A cet égard, le site de Kerguelen est justement équipé d'un récepteur GPS permanent et d'une balise d'orbitographie DORIS, implantés non loin de là, à environ trois kilomètres. Mais, comme nous allons le voir par la suite, la partie n'est pas gagnée pour autant. Le GPS, un récepteur Rogue SNR-8C, est opérationnel dans l'IGS depuis novembre 1994, soit un mois après notre campagne NIVMER-94 [Le Provost & Wöppelmann, 1994]. Ce site est donc surveillé en permanence par deux techniques de positionnement précis. Sa configuration et son environnement nous ont fait opté pour l'installation d'un pilier géodésique à moins de 50 m du marégraphe. Le support rocheux du pilier est du basalte des plateaux, dont les caractéristiques de stabilité étaient fortement recommandées par le géologue de l'IPGP, Mr Cheminée, consulté avant la mission. Aussi, nous devons remarquer que, dès la base de Ports-aux-Français et en direction du site où se trouvent les instruments de géodésie spatiale, le terrain est de dominante sablo-argileuse et constitue une zone marécageuse à tourbière (cf. extrait de la carte géologique Nougier, 1970). La stabilité absolue du site géodésique, et par suite la stabilité relative de notre marégraphe par rapport à ce dernier, est loin d'être acquise si l'on se fie aux indications géologiques. Aussi, il est regrettable que les objectifs du CNES et les nôtres n'aient pu coïncider. Un maillon supplémentaire est donc ajouté au processus de rattachement du marégraphe de Kerguelen, il correspond au vecteur liant le pilier géodésique du marégraphe aux instruments permanents.

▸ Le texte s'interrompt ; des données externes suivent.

(* ===== verification/NfcExamples.v ===== *)
(** * The NFC device at work

    A reader selects the applet and asks; the runs are evaluated and fed to the
    theorems of the NFC transport.  The last runs show what the listener does
    with requests that are chained in both ways, and after short answers. *)

From stdpp Require Import gmap.
From S2P Require Import Prelude Types Platform StoreIndex World PinExamples U2fApdu.
From S2P Require Import TransportState App RuntimeConfig ClientPin Policy Response Approval.
From S2P Require Import PolicyFacts Blob UsbHid UsbHidFacts AppFacts UsbWorker UsbWorkerFacts.
From S2P Require Import NfcProtocol NfcSession NfcDispatch NfcEngine NfcWorker NfcFacts.
From S2P Require Import NfcRouteFacts NfcWorkerFacts NfcChain NfcRequests CommandExamples.
From S2P Require Import Boards.

#[local] Existing Instance dual_build.

(** ** Sessions *)

Definition i_block (number : Z) (apdu : bytes) : bytes := (0x02 + number) :: apdu.
Definition chained_block (number : Z) (part : bytes) : bytes := (0x12 + number) :: part.

Definition select_apdu : bytes := [0x00; 0xA4; 0x04; 0x00; 0x08] ++ zf_transport_nfc_fido_aid ++ [0x00].
Definition get_info_apdu : bytes := [0x80; 0x10; 0x00; 0x00; 0x01; 0x04; 0x00].

(** The turns of the worker: why it wakes, what the GUI does and what the reader
    sends meanwhile. *)
Definition field (turns : list (FlagsWait * list interaction_event * list bytes)) : Board :=
  mk_board started.2 turns [] [] [].

Definition field_session turns := board_nfc_worker 3 10 fresh_app (field turns).

(** The frames of the device in one turn of the reader. *)
Definition answers (frames : list bytes) : list bytes :=
  board_sent (field_session [(FlagsTimeout, [], frames)]).2.

Definition info_session := field_session [(FlagsTimeout, [], [i_block 0 select_apdu; i_block 1 get_info_apdu; [0xA2]])].
Strategy expand [info_session].

(** SELECT names the version, getInfo fits a frame; the worker ends. *)
Example info_served :
  (info_session.1.1, (fun f => takeZ 9 f) <$> board_sent info_session.2, len <$> board_sent info_session.2) =
  (true, [[0x02] ++ str "U2F_V2" ++ [0x90; 0x00]; [0x03; 0x00; 0xA7; 0x01; 0x82; 0x68; 0x46; 0x49; 0x44]],
   [9; 107]).
Proof. by vm_compute. Qed.

Lemma info_session_ended : info_session.1.1 = true.
Proof. by vm_compute. Qed.

Lemma zf_transport_nfc_worker_keeps_witness :
  device_ok (NF := nfc_sound) false info_session.1.2 /\
  app_transport_nfc_state_storage info_session.1.2 = None.
Proof.
  assert (K : let '(ended, app') := info_session.1 in device_ok (NF := nfc_sound) false app' /\
    (ended = true -> app_transport_nfc_state_storage app' = None)).
  { unfold info_session, field_session, board_nfc_worker. apply zf_transport_nfc_worker_keeps. exact fresh_app_ok. }
  revert K. pose proof info_session_ended as E. destruct info_session.1 as [ended app]. cbn [fst snd] in *.
  intros [H1 H2]. split; [exact H1|exact (H2 E)].
Defined.

(** A queued request: the reader is told to wait, the worker answers the
    request, and the reader fetches the answer. *)
Example queued_reset :
  board_sent (field_session
    [(FlagsTimeout, [], [i_block 0 select_apdu; i_block 1 [0x80; 0x10; 0x80; 0x00; 0x01; 0x07; 0x00]]);
     (FlagsSet ZF_NFC_WORKER_EVT_REQUEST, [], []);
     (FlagsTimeout, [], [i_block 0 [0x80; 0x11; 0x00; 0x00; 0x00]])]).2 =
  [[0x02] ++ str "U2F_V2" ++ [0x90; 0x00]; [0x03; ZF_NFC_STATUS_PROCESSING; 0x91; 0x00]; [0x02; 0x00; 0x90; 0x00]].
Proof. by vm_compute. Qed.

(** ** The listener *)

Definition listening : ZfNfcTransportState := zero_nfc <| nf_listener_active := true |> <| nf_iso4_active := true |>.
Definition listening_app : ZerofidoApp := with_nfc fresh_app listening.

Lemma listening_ok : nfc_ok listening.
Proof. pose proof nfc_ok_zero as H. revert H. unfold listening. nfc_fields. Qed.

Lemma nfc_listen_keeps_witness :
  device_ok (NF := nfc_sound) false
    (nfc_listen 2 (frame_event <$> [i_block 0 select_apdu; [0xB2]; i_block 1 get_info_apdu; [0xC2]])
       listening_app (field [])).1.
Proof.
  apply nfc_listen_keeps.
  - intros state. apply gui_laws.
  - exact board_pin_store_laws.
  - apply Forall_fmap, Forall_forall. intros f _. apply frame_event_ok.
  - apply sound_with; [exact (dev_of _ _ _ fresh_app_ok)|exact listening_ok].
Defined.

(** ** APDUs *)

Lemma zf_transport_nfc_parse_apdu_spec_witness :
  bytes_ok select_apdu /\
  apdu_encodes (NfcApdu 0x00 0xA4 0x04 0x00 zf_transport_nfc_fido_aid 0x00 false false true) select_apdu.
Proof.
  assert (H : bytes_ok select_apdu) by (apply bytes_check; by vm_compute). split; [exact H|].
  apply (zf_transport_nfc_parse_apdu_spec select_apdu _ H). by vm_compute.
Defined.

(** An extended body may not be cut short, nor follow a short length. *)
Example malformed_apdus :
  zf_transport_nfc_parse_apdu <$> [[0x80; 0x10; 0; 0; 0; 0; 2; 7]; [0x80; 0x10; 0; 0; 2; 7]; [0x80; 0x10; 0; 0; 1; 7; 0; 0]] =
  [None; None; None].
Proof. by vm_compute. Qed.

(** ** A chained response *)

Definition long_data : bytes := replicate 200 0x5A.
Definition answering : ZfNfcTransportState := listening <| nf_arena := Some (long_data ++ zeros 824) |>.

(** The first block gets lost on its way, then an acknowledgement. *)
Definition losses : list (bool * bool) := [(true, true); (false, true)].
Definition delivery (rs : list (bool * bool)) := chained_exchange answering 200 ZF_NFC_SW_SUCCESS false rs (field []).


(** ** A chained request *)

(** The listener asks the user as the worker does. *)
#[local] Instance listener_wait : InteractionWait Board := zf_transport_nfc_wait_for_interaction 2.
#[local] Instance listener_poll : TransportControl Board := zf_transport_nfc_poll_cbor_control.

Definition selected : ZfNfcTransportState :=
  listening <| nf_applet_selected := true |> <| nf_arena := Some (zeros ZF_TRANSPORT_ARENA_SIZE) |>
            <| nf_reader_profile := zf_transport_nfc_default_reader_profile ZfNfcReaderProfileIos |>.

Lemma selected_ok : nfc_ok selected.
Proof.
  pose proof (ok_acquired _ listening_ok) as H. revert H. unfold selected, zf_transport_nfc_attach_arena. nfc_fields.
Qed.

(** The second block is sent three times. *)
Definition request_blocks : list request_block := [(0x12, [0x80; 0x10], 0%nat); (0x13, [0x00; 0x00], 2%nat)].


(** ** Before SELECT *)

Definition unselected_run := zf_transport_nfc_handle_apdu fresh_app listening get_info_apdu (field []).

Lemma unselected_serves_nothing_witness :
  exists state', unselected_run.1.2 = with_nfc fresh_app state' /\
    (nf_applet_selected state' = true ->
     exists apdu, zf_transport_nfc_parse_apdu get_info_apdu = Some apdu /\
       zf_transport_nfc_is_fido_select_apdu apdu = true).
Proof.
  assert (Hv : forall apdu, zf_transport_nfc_parse_apdu get_info_apdu = Some apdu ->
    ~ (nap_cla apdu = 0 /\ nap_ins apdu = U2F_CMD_VERSION /\ nap_chained apdu = false)).
  { intros apdu E. change (Some (NfcApdu 0x80 0x10 0 0 [4] 0 false false true) = Some apdu) in E.
    injection E as <-. by intros [? _]. }
  assert (K : let '((_, app'), _) := unselected_run in exists state', app' = with_nfc fresh_app state' /\
    (nf_applet_selected state' = true ->
     exists apdu, zf_transport_nfc_parse_apdu get_info_apdu = Some apdu /\
       zf_transport_nfc_is_fido_select_apdu apdu = true)).
  { unfold unselected_run. by apply unselected_serves_nothing; [exact listening_ok| |]. }
  revert K. destruct unselected_run as [[handled app'] w']. exact id.
Defined.

Example unselected_answer :
  answers [i_block 0 get_info_apdu] = [[0x02; 0x69; 0x85]].
Proof. by vm_compute. Qed.

(** ** Chained in two ways *)

(** A request in two APDUs (the chaining bit of the class) is answered as it is
    in one when the frames hold bare APDUs. *)
Definition reset_head : bytes := [0x90; 0x10; 0x00; 0x00; 0x01; 0x06].
Definition pin_tail : bytes := [0x80; 0x10; 0x00; 0x00; 0x01; 0xA0; 0x00].

Example bare_fragments_joined :
  drop 1 (answers [select_apdu; reset_head; pin_tail]) = [[0x03; 0x90; 0x00]; [0x02; ZF_CTAP_ERR_MISSING_PARAMETER; 0x90; 0x00]].
Proof. by vm_compute. Qed.

(** In I-blocks the second APDU is taken for the last block of a chained frame:
    it is joined to the data of the first and refused. *)
Example block_fragments_refused :
  drop 1 (answers [i_block 0 select_apdu; i_block 1 reset_head; i_block 0 pin_tail]) = [[0x03; 0x90; 0x00]; [0x02; 0x67; 0x00]].
Proof. by vm_compute. Qed.

(** After a request that was answered at once its length is still there, and the
    first fragment of the next request is put behind it. *)
Example fragments_after_request :
  drop 1 (answers [select_apdu; [0x80; 0x10; 0x00; 0x00; 0x02; 0x06; 0xA0; 0x00]; reset_head; pin_tail]) =
  [[0x03; ZF_CTAP_ERR_MISSING_PARAMETER; 0x90; 0x00]; [0x02; 0x90; 0x00]; [0x03; ZF_CTAP_ERR_INVALID_COMMAND; 0x90; 0x00]].
Proof. by vm_compute. Qed.

(** ** The arena is given back too early *)

(** A short answer releases the arena, so that the next request in chained
    blocks finds none, and is refused; the same blocks are served after SELECT. *)
Example chained_after_short_answer :
  let info number := [chained_block number [0x80; 0x10; 0x00; 0x00; 0x01]; i_block (1 - number) [0x04; 0x00]] in
  (drop 1 (answers ([i_block 0 select_apdu; i_block 1 [0x80; 0x10; 0x00; 0x00; 0x01; 0x55; 0x00]] ++ info 0)),
   (fun f => takeZ 2 f) <$> drop 1 (answers (i_block 0 select_apdu :: info 1))) =
  ([[0x03; ZF_CTAP_ERR_INVALID_COMMAND; 0x90; 0x00]; [0x02; 0x67; 0x00]; [0x03; 0x67; 0x00]],
   [[0xA3]; [0x02; ZF_CTAP_SUCCESS]]).
Proof. by vm_compute. Qed.

(** ** A repetition at the limit *)

(** A block of [n] bytes that came is sent again. *)
Definition repeated_block (n : Z) : ZfNfcRxChainAppendResult :=
  let '(_, state) := zf_transport_nfc_append_rx_chain_payload_locked selected 0x12 (replicate (Z.to_nat n) 7) in
  (zf_transport_nfc_append_rx_chain_payload_locked state 0x12 (replicate (Z.to_nat n) 7)).1.

(** The room is checked before the repetition is noticed. *)
Example repetition_overflows : (repeated_block 512, repeated_block 513) = (ZfNfcRxChainAppendDuplicate, ZfNfcRxChainAppendOverflow).
Proof. by vm_compute. Qed.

Figure 94 : Extrait de la carte géologique de reconnaissance des îles Kerguelen [Nougier, 1970], à proximité de la base de Ports-aux-Français.
Voyons à présent quel est l'état de connaissance de ces " maillons " dans le cas pratique de Kerguelen. La grandeur {m} de la relation (E.VII.2) est mesurée depuis quelques années à présent. Toutefois, ses indications se réfèrent à sa référence instrumentale. Elle n'est matérialisée par aucun repère de marée, et ne peut donc pas être surveillée dans le temps. Lors de notre campagne NIVMER-94, nous avons complété le réseau de points de nivellement existant afin de mettre en place la base matérielle d'une surveillance de la stabilité du site sur plusieurs années. L'un d'eux convient parfaitement à la fonction de repère de marée. Nous avons également tenté une opération d'étalonnage avec le prototype de l'Observatoire Royal de Belgique (cf. chapitre III), sans résultats concrets jusqu'à présent. Les grandeurs {CM} et {D} n'ont par conséquent pas de détermination encore.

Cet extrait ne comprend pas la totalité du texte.